**Exercise**
From the line below that contains "Hs'. by destruct (state s)." to the line that contains "Definition started (now", repeat every line exactly, both ends included, and nothing else.
————
(** A segment built when there is something to send takes sequence numbers. *)
Lemma built_advances {E} cx s t k r probe :
  tcp_inv s → context_ok cx → tuple s = Some t → pollable cx s → @seq_to_transmit E cx s = Ok true →
  built cx s t k r probe → probe = false ∧ 0 < segment_len r ∧ k = flight s.
Proof.
  intros Hinv Hcx Ht [_ Hz Hcw Hmtu Hst] Hmore Hb.
  assert (probe = false) as -> by (destruct probe; [|done]; pose proof (built_probe _ _ _ _ _ _ Hb eq_refl); congruence).
  split; [done|].
  assert (local_header_len t <= IPV6_HEADER_LEN) by (unfold local_header_len, IPV4_HEADER_LEN, IPV6_HEADER_LEN; destruct (addr (local t)); lia).
  assert (0 <= control_len (control r)) as Hcl by (destruct (control r); cbn; lia).
  destruct (transmit_reason (E := E) cx s Hinv Hcx (ex_intro _ t Ht) Hst Hcw Hmore) as [[Hs Hf]|[[Hd Hlt]|(Hd & Hs & Hf)]].
  - pose proof (built_syn _ _ _ _ _ _ Hb Hs) as Hc. split.
    + unfold segment_len, plen. rewrite Hc. cbn. lia.
    + by destruct (built_at _ _ _ _ _ _ Hb) as [->|[-> _]].
  - destruct (built_sends _ _ _ _ _ _ Hb Hd) as [Hp _]. specialize (Hp Hlt ltac:(lia)). split.
    + unfold segment_len, plen. destruct (payload r); [done|]. cbn [length]. lia.
    + destruct (built_at _ _ _ _ _ _ Hb) as [->|[_ Hs]]; [done|]. unfold sent_syn in Hs. by destruct (state s).
  - destruct (built_sends _ _ _ _ _ _ Hb Hd) as [_ Hp]. specialize (Hp Hs Hf). split.
    + unfold segment_len, plen. rewrite Hp. cbn. lia.
    + destruct (built_at _ _ _ _ _ _ Hb) as [->|[_ Hs']]; [done|]. unfold sent_syn in Hs'. by destruct (state s).
Qed.

Lemma timed_out_any {E E'} now s b : @timed_out E now s = Ok b → @timed_out E' now s = Ok b.
Proof.
  unfold timed_out. destruct (remote_last_ts s); [|by intros [= ->]]. destruct (timeout s); [|by intros [= ->]].
  unfold Time.instant_add, i64_checked, checked. destruct (_ && _); cbn [mbind outcome_bind]; [by intros [= ->]|done].
Qed.
(** The socket once its first poll is recorded *)
Definition started (now : Z) (s : Socket) : Socket :=
  match remote_last_ts s with Some _ => s | None => update remote_last_ts (λ _, Some now) s end.
Lemma started_ok {E} cx s :
  tcp_inv s → context_ok cx → pollable cx s →
  tcp_inv (started (now cx) s) ∧ pollable cx (started (now cx) s) ∧ @timed_out E (now cx) (started (now cx) s) = Ok false.
Proof.
  intros Hinv Hcx Hpo. pose proof (poll_alive _ _ Hpo) as Hal. unfold started. destruct (remote_last_ts s) as [l|] eqn:El.
  - split_and!; [done|done|]. destruct Hal as [Hn|[_ Hto]]; [|by eapply timed_out_any]. unfold timed_out. by rewrite El, Hn.
  - destruct Hal as [Hn|[[? [=]] _]]. split_and!.
    + destruct Hinv as [Hrx Htx Hop Hli Hpe Hti].
      split; [inherit Hrx|inherit Htx|exact Hop|inherit Hli|inherit Hpe|destruct Hti; constructor; fields; try done; apply Hcx].
    + destruct Hpo. constructor; try done. by left.
    + unfold timed_out. fields. by rewrite Hn.
Qed.

(** Sending a segment that is no probe does not set the timer for one, and leaves
    the congestion controller alone. *)
Section probe.
Context {E : Type} (now : Z) (c0 : Congestion.AnyController).
Definition unprobed (s : Socket) : Prop :=
  Timer.should_zero_window_probe now (timer s) = false ∧ congestion_controller s = c0.
Definition keeps_unprobed {A} (m : sending E A) : Prop := ∀ s, unprobed s → wp m s (λ _ s', unprobed s').
Lemma unprobed_bind {A B} (m : sending E A) (k : A → sending E B) :
  keeps_unprobed m → (∀ a, keeps_unprobed (k a)) → keeps_unprobed (m ≫= k).
Proof.
  intros Hm Hk s Hs. wp_step. eapply wp_mono; [by apply Hm|]. intros [a|e|] s' Hs'; [by apply Hk|done..].
Qed.
Lemma unprobed_lift {A} (x : outcome (leave E) A) : keeps_unprobed (lift x).
Proof. intros s Hs. by wp_step. Qed.
Lemma unprobed_gets {A} (f : Socket → A) : keeps_unprobed (gets f).
Proof. intros s Hs. by wp_step. Qed.
Lemma unprobed_inspect {A} (f : Socket → outcome (leave E) A) : keeps_unprobed (inspect f).
Proof. intros s Hs. by wp_step. Qed.
Lemma unprobed_ret {A} (a : A) : keeps_unprobed (mret a).
Proof. intros s Hs. by wp_step. Qed.
Lemma unprobed_rtte {A} (m : prog Rtte.RttEstimator Empty_set A) : keeps_unprobed (total (on rtte m)).
Proof. intros s Hs. wp_steps. unfold wp. by destruct (m _) as [[?|[]|] r]. Qed.
Lemma unprobed_modify f : (∀ s, timer (f s) = timer s ∧ congestion_controller (f s) = congestion_controller s) → keeps_unprobed (modify f).
Proof. intros Hf s Hs. wp_step. unfold unprobed. by destruct (Hf s) as [-> ->]. Qed.
Lemma unprobed_timer (m : prog Timer.Timer Empty_set ()) :
  (∀ t, Timer.should_zero_window_probe now t = false → wp m t (λ _ t', Timer.should_zero_window_probe now t' = false)) →
  keeps_unprobed (total (on timer m)).
Proof.
  intros Hm s [Hs Hc]. wp_steps. eapply wp_mono; [by apply Hm|]. intros [[]|[]|] t Ht; by split.
Qed.
Lemma unprobed_if {A} (b : bool) (m m' : sending E A) : keeps_unprobed m → keeps_unprobed m' → keeps_unprobed (if b then m else m').
Proof. by destruct b. Qed.
Lemma rewind_unprobed k t :
  Timer.should_zero_window_probe now t = false →
  wp (Timer.rewind_keep_alive now k) t (λ _ t', Timer.should_zero_window_probe now t' = false).
Proof.
  intros Ht. unfold Timer.rewind_keep_alive. wp_steps. destruct t; wp_steps; try done. by destruct (Time.after now k) as [?|[]|].
Qed.
Lemma retransmit_unprobed d t :
  Timer.should_zero_window_probe now t = false →
  wp (Timer.set_for_retransmit now d) t (λ _ t', Timer.should_zero_window_probe now t' = false).
Proof.
  intros Ht. unfold Timer.set_for_retransmit. wp_steps. destruct t; wp_steps; try done; by destruct (Time.instant_add now d) as [?|[]|].
Qed.
End probe.
Lemma segment_sent_unprobed {E} cx c r : keeps_unprobed (E := E) (now cx) c (segment_sent cx r false false).
Proof.
  unfold segment_sent.
  repeat first
    [ apply unprobed_bind; intros
    | apply unprobed_if
    | apply unprobed_gets
    | apply unprobed_lift | apply unprobed_inspect | apply unprobed_ret | apply unprobed_rtte
    | apply unprobed_timer, rewind_unprobed
    | apply unprobed_timer, retransmit_unprobed
    | apply unprobed_modify; done ].
Qed.

(** What the socket sends with does not change by sending. *)
Definition send_view (s : Socket) :=
  (state s, tx_buffer s, local_seq_no s, remote_win_len s, remote_mss s, nagle s, congestion_controller s).
(** A segment that starts where the last one ended, and the socket after it *)
Record advanced (cx : Context) (s : Socket) (r : TcpRepr) (s' : Socket) : Prop := {
  adv_len : 0 < segment_len r;
  adv_seq : seq_number r = remote_last_seq s;
  adv_flight : flight s' = flight s + segment_len r;
  adv_data : payload r = slice (Z.to_nat (flight s)) (length (payload r)) (RingSpec.contents (tx_buffer s));
  adv_end : sent_syn s = false → control_len (control r) ≠ 0 → flight s + plen r = tx_len s;
  adv_view : send_view s' = send_view s;
  adv_inv : tcp_inv s' ∧ is_Some (tuple s') ∧ pollable cx s' }.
————
**Answer section**
    + destruct (built_at _ _ _ _ _ _ Hb) as [->|[_ Hs']]; [done|]. unfold sent_syn in Hs'. by destruct (state s).
Qed.

Lemma timed_out_any {E E'} now s b : @timed_out E now s = Ok b → @timed_out E' now s = Ok b.
Proof.
  unfold timed_out. destruct (remote_last_ts s); [|by intros [= ->]]. destruct (timeout s); [|by intros [= ->]].
  unfold Time.instant_add, i64_checked, checked. destruct (_ && _); cbn [mbind outcome_bind]; [by intros [= ->]|done].
Qed.
(** The socket once its first poll is recorded *)
Definition started (now : Z) (s : Socket) : Socket :=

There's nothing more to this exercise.